Problem details >>
Provide an exact copy of the lines from the beginning of the records through the line that includes "From Stdlib Require Import Floats.SpecFloat.", and of no others.

###

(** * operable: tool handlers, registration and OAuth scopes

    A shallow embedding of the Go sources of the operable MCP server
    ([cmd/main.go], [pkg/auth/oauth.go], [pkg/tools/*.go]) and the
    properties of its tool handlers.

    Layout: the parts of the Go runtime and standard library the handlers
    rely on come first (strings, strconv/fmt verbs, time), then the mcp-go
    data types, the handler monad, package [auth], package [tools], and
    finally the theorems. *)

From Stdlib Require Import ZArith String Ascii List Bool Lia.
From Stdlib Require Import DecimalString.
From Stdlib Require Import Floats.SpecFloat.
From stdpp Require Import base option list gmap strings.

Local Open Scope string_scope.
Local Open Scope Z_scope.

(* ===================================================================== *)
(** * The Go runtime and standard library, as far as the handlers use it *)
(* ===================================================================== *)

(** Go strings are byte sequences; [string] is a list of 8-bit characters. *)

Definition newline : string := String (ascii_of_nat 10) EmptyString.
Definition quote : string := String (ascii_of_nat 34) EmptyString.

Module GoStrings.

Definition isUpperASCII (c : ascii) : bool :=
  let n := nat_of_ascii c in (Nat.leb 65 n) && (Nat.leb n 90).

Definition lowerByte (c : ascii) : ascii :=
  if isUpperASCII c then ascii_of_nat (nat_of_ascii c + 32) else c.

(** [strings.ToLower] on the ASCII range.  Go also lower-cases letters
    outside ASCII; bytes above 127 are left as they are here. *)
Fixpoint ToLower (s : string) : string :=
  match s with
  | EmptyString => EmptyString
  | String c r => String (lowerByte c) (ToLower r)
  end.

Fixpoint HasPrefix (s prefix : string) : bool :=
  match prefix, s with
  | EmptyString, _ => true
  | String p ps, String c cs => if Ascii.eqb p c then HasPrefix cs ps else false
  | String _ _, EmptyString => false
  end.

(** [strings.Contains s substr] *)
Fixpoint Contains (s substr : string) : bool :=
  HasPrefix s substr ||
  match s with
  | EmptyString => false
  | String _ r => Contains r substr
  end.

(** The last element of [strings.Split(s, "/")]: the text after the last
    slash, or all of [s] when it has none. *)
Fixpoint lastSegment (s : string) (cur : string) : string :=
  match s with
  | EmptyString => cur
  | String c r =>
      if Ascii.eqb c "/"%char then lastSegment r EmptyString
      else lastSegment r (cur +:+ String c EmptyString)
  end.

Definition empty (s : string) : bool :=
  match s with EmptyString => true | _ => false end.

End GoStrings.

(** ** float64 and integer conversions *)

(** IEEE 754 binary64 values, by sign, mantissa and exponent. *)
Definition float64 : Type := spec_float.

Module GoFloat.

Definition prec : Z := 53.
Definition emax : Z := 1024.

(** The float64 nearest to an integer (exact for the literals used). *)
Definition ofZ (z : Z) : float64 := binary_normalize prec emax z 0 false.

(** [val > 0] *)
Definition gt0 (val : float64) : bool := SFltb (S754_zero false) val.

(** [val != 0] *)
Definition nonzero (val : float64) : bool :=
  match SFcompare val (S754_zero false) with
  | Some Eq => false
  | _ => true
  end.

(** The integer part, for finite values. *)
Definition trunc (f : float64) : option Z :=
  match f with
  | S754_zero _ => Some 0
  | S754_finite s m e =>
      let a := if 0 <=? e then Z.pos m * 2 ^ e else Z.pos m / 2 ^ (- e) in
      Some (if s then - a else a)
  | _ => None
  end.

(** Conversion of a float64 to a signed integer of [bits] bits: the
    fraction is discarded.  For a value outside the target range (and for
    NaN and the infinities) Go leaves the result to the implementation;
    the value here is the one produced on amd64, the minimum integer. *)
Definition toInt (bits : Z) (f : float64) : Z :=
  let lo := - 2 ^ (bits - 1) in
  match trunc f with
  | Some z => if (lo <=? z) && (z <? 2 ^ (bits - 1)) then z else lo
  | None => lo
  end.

###

Solution to this task >>
(** * operable: tool handlers, registration and OAuth scopes

    A shallow embedding of the Go sources of the operable MCP server
    ([cmd/main.go], [pkg/auth/oauth.go], [pkg/tools/*.go]) and the
    properties of its tool handlers.

    Layout: the parts of the Go runtime and standard library the handlers
    rely on come first (strings, strconv/fmt verbs, time), then the mcp-go
    data types, the handler monad, package [auth], package [tools], and
    finally the theorems. *)

From Stdlib Require Import ZArith String Ascii List Bool Lia.
From Stdlib Require Import DecimalString.
From Stdlib Require Import Floats.SpecFloat.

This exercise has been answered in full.